Stored items
--

(* ===== verification/Nodes.v ===== *)
(** * Nodes: moderation, memory commits, and the registry of node executors

    [src/src/domain/execution/services/graph_runtime/]: [nodes/content_moderation.py],
    [nodes/memory_commit.py] and [registry.py], which builds the executor of a node type
    and hands it the services it works with.  [node_execute] is the executor the engine
    calls; the theorems show that it keeps the laws the engine relies on. *)

From S2P Require Import Prelude.
From S2P Require Import Errors.
From S2P Require Import PyValue.
From S2P Require Import PyString.
From S2P Require Import PyFloat.
From S2P Require Import StateMachine.
From S2P Require Import Effects.
From S2P Require Import Store.
From S2P Require Import NodeStep.
From S2P Require Import Executor.
From S2P Require Import Durable.
From S2P Require Import Guardrail.
From S2P Require Import AgentTools.
From S2P Require Import AgentStore.
From S2P Require Import ToolRuns.
From S2P Require Import LLM.
From S2P Require Import HumanSLA.
From S2P Require Import ToolNodes.
From S2P Require Import FlowTools.
From S2P Require Import LLMNodes.

(** ** Content moderation *)

Record ModerationResult : Type := {
  md_flagged : bool;
  md_categories : pydict;
}.

(** [_resolve_config]: the policy's entries, overridden by the node's. *)
Definition moderation_config (c : ExecutionContext) (config : pydict) : pydict :=
  dict_merge
    match dict_getv "runtime_policy" (metadata c) with
    | PDict p => match dict_getv "moderation" p with PDict m => m | _ => [] end
    | _ => []
    end config.

(** ** Memory commits *)

Inductive MemoryCommitMergeErrorCode : Type :=
  | RULE_INVALID | MISSING_FROM_NODE_ID | MISSING_TARGET_KEY | RESOLVED_DATA_EMPTY.

Definition merge_error_value (x : MemoryCommitMergeErrorCode) : string :=
  match x with
  | RULE_INVALID => "memory_commit_data_merge_rule_invalid"
  | MISSING_FROM_NODE_ID => "memory_commit_data_merge_missing_from_node_id"
  | MISSING_TARGET_KEY => "memory_commit_data_merge_missing_target_key"
  | RESOLVED_DATA_EMPTY => "memory_commit_resolved_data_empty"
  end.

Inductive MemoryCommitPersistOutcome : Type :=
  | MC_PERSISTED | MC_WRITE_NOT_ALLOWED | MC_WRITER_UNAVAILABLE | MC_NODE_NOT_FOUND | MC_INVALID_NODE_ID
  | MC_WRITE_FAILED.

#[global] Instance persist_outcome_eq_dec : EqDecision MemoryCommitPersistOutcome.
Proof. solve_decision. Defined.

Definition commit_outcome_value (x : MemoryCommitPersistOutcome) : string :=
  match x with
  | MC_PERSISTED => "persisted" | MC_WRITE_NOT_ALLOWED => "write_not_allowed"
  | MC_WRITER_UNAVAILABLE => "writer_unavailable" | MC_NODE_NOT_FOUND => "node_not_found"
  | MC_INVALID_NODE_ID => "invalid_node_id" | MC_WRITE_FAILED => "write_failed"
  end.

Definition MEMORY_COMMIT_FAILED_OUTCOMES : list MemoryCommitPersistOutcome :=
  [MC_NODE_NOT_FOUND; MC_INVALID_NODE_ID; MC_WRITE_FAILED].

(** [MEMORY_COMMIT_REASON_BY_OUTCOME], with the value of the reason. *)
Definition MEMORY_COMMIT_REASON_BY_OUTCOME (x : MemoryCommitPersistOutcome) : string :=
  match x with
  | MC_PERSISTED => "memory_commit_persisted" | MC_WRITE_NOT_ALLOWED => "memory_commit_write_not_allowed"
  | MC_WRITER_UNAVAILABLE => "memory_commit_writer_unavailable" | MC_NODE_NOT_FOUND => "memory_commit_node_not_found"
  | MC_INVALID_NODE_ID => "memory_commit_invalid_node_id" | MC_WRITE_FAILED => "memory_commit_write_failed"
  end.

Definition dot : Ascii.ascii := Ascii.ascii_of_nat 46.

(** [_get_value_at_path]. *)
Fixpoint walk_path (parts : list string) (v : pyval) : pyval :=
  match parts with
  | [] => v
  | k :: parts => match v with
                  | PDict d => match dict_get k d with Some v => walk_path parts v | None => PNone end
                  | _ => PNone
                  end
  end.
Definition _get_value_at_path (v : pyval) (path : string) : pyval :=
  if String.eqb path "" then v else walk_path (str_split dot path) v.

(** [not v or not isinstance(v, str)] does not hold. *)
Definition present_str (v : pyval) : option string :=
  match v with PStr s => if String.eqb s "" then None else Some s | _ => None end.

(** One rule of [data_merge]. *)
Definition apply_rule (snap merged : pydict) (rule : pyval) : MemoryCommitMergeErrorCode + pydict :=
  match rule with
  | PDict rule =>
      match present_str (dict_getv "from_node_id" rule), present_str (dict_getv "target_key" rule) with
      | None, _ => inl MISSING_FROM_NODE_ID
      | _, None => inl MISSING_TARGET_KEY
      | Some source, Some target =>
          let path := match default (PStr "") (dict_get "path" rule) with PStr p => p | _ => "" end in
          inr match dict_getv source snap with
              | PDict out => match _get_value_at_path (PDict out) path with
                             | PNone => merged
                             | v => dict_set target v merged
                             end
              | _ => merged
              end
      end
  | _ => inl RULE_INVALID
  end.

--

**Problem description**
Each line of the data that holds "PStr" should be reported.

**Exercise output**
  match v with PStr s => if String.eqb s "" then None else Some s | _ => None end.
          let path := match default (PStr "") (dict_get "path" rule) with PStr p => p | _ => "" end in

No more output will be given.